(** X12.  Without row labels [drop_rows] is idempotent: a second call with
    the same [dupl] and [na] returns normally and leaves the table and the
    counter as the first call left them. *)
Theorem drop_rows_twice (s : state) (dupl na : bool) :
  let r1 := drop_rows dupl na None s in
  let r2 := drop_rows dupl na None r1.2 in
  r2.1 = Return tt ∧ my_df r2.2 = my_df r1.2 ∧ my_df_rows r2.2 = my_df_rows r1.2.
Proof.
  cbv zeta.
  destruct (wp_returns _ _ _ (drop_rows_run s dupl na None))
    as (_ & Hc1 & Hr1 & _ & Hn1).
  destruct (wp_returns _ _ _
              (drop_rows_run (drop_rows dupl na None s).2 dupl na None))
    as (Hret & Hc2 & Hr2 & _ & Hn2).
  cbn [default truthy] in *.
  rewrite filter_all in Hr1, Hr2 by (intros r _; apply not_elem_of_nil).
  set (s1 := (drop_rows dupl na None s).2) in *.
  set (s2 := (drop_rows dupl na None s1).2) in *.
  assert (∀ df df', columns df = columns df' → rows df = rows df' → df = df') as Heta.
  { intros [] []. cbn. by intros -> ->. }
  assert (my_df s1 = if na then dropna (if dupl then drop_duplicates (my_df s)
                                        else my_df s)
                     else if dupl then drop_duplicates (my_df s) else my_df s) as H1.
  { apply Heta; [|done]. rewrite Hc1.
    destruct na, dupl; cbn [dropna columns]; by rewrite ?drop_duplicates_columns. }
  assert (my_df s2 = my_df s1) as H2.
  { apply Heta; [done|]. rewrite Hr2, H1. destruct na, dupl; try done.
    - by rewrite dropna_drop_duplicates_fixed, dropna_twice.
    - by rewrite dropna_twice.
    - by rewrite drop_duplicates_twice. }
  split_and!; try done.
  rewrite Hn2, Hn1. destruct (dupl || na || false); [by rewrite H2|done].
Qed.

(** ** What every call leaves in place *)

Section continues.

Ltac continues_solve :=
  unfold continues in *; st_simpl;
  repeat match goal with
         | H : _ ∧ _ |- _ => destruct H
         | H : ∃ _, _ |- _ => destruct H
         end;
  (split; [try done; try congruence|]);
  repeat match goal with H : log _ = _ |- _ => rewrite H end;
  rewrite <- ?app_assoc; cbn [app]; eauto.

Ltac wp_continues :=
  repeat first
    [ progress wp_run
    | lazymatch goal with
      | |- match ?r with Return _ => _ | Raise _ => _ end => destruct r eqn:?
      | |- wp (if ?c then _ else _) _ _ _ => destruct c eqn:?
      | |- wp (let '(_, _) := ?p in _) _ _ _ => destruct p
      | |- wp (unique_values _) _ _ _ => unfold unique_values
      end ];
  try continues_solve.

Lemma create_df_continues (s : state) dictionary (path : option string) :
  wp (create_df dictionary path)
     (λ _, continues true s (invoked (CreateDf dictionary path)))
     (continues true s (invoked (CreateDf dictionary path))) s.
Proof.
  unfold create_df.
  destruct dictionary as [[|kc d]|], path as [[|a p]|];
    cbn [truthy bool_of truthy_list truthy_string negb andb if_truthy];
    wp_continues.
Qed.

Lemma save_df_continues (s : state) (path : string) :
  wp (save_df path)
     (λ _, continues false s (invoked (SaveDf path)))
     (continues false s (invoked (SaveDf path))) s.
Proof. unfold save_df. wp_continues. Qed.

Lemma drop_cols_continues (s : state) (labels : list string) :
  wp (drop_cols labels)
     (λ _, continues true s (invoked (DropCols labels)))
     (continues true s (invoked (DropCols labels))) s.
Proof.
  unfold drop_cols. wp_run.
  apply (wp_for (continues true s (invoked (DropCols labels)))); [|
    intros x s' _ Hs'|done]; wp_continues.
Qed.

Lemma rename_cols_continues (s : state) (labels : dict string string) :
  wp (rename_cols labels)
     (λ _, continues true s (invoked (RenameCols labels)))
     (continues true s (invoked (RenameCols labels))) s.
Proof.
  unfold rename_cols. wp_run.
  apply (wp_for (continues true s (invoked (RenameCols labels)))); [|
    intros x s' _ Hs'|done]; wp_continues.
Qed.

Lemma drop_rows_continues (s : state) (dupl na : bool) labels :
  wp (drop_rows dupl na labels)
     (λ _, continues true s (invoked (DropRows dupl na labels)))
     (continues true s (invoked (DropRows dupl na labels))) s.
Proof.
  unfold drop_rows.
  destruct dupl, na, labels as [[|x l]|];
    cbn [if_truthy bool_of truthy_list]; wp_run;
    try (lazymatch goal with |- wp (for_ _ _) _ ?E _ => apply (wp_for E) end;
         [| |intros s' Hs']);
    try (intros y s' _ Hs'); wp_continues.
Qed.

Lemma recode_continues (s : state) (col_name : string) (auto : bool) customized :
  wp (recode col_name auto customized)
     (λ _, continues true s (invoked (Recode col_name auto customized)))
     (continues true s (invoked (Recode col_name auto customized))) s.
Proof.
  unfold recode. wp_run.
  destruct (in_columns col_name (my_df s)); [|wp_continues].
  wp_run.
  destruct customized as [[|kv d]|], auto;
    cbn [truthy bool_of truthy_list truthy_bool negb andb if_truthy];
    try (wp_continues; fail).
  wp_continues.
  apply (wp_for_fold (continues true s (invoked (Recode col_name false (Some (kv :: d))))));
    [| |].
  - continues_solve.
  - intros key [corr_dict my_counter] s' _ Hs'. wp_continues.
  - intros [corr_dict my_counter] s' Hs'. wp_continues.
Qed.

--------------------

WHAT TO WORK ON: Only the lines containing "then" are needed; copy each of them from the data.

ANSWER BELOW:
  assert (my_df s1 = if na then dropna (if dupl then drop_duplicates (my_df s)
                     else if dupl then drop_duplicates (my_df s) else my_df s) as H1.
      | |- wp (if ?c then _ else _) _ _ _ => destruct c eqn:?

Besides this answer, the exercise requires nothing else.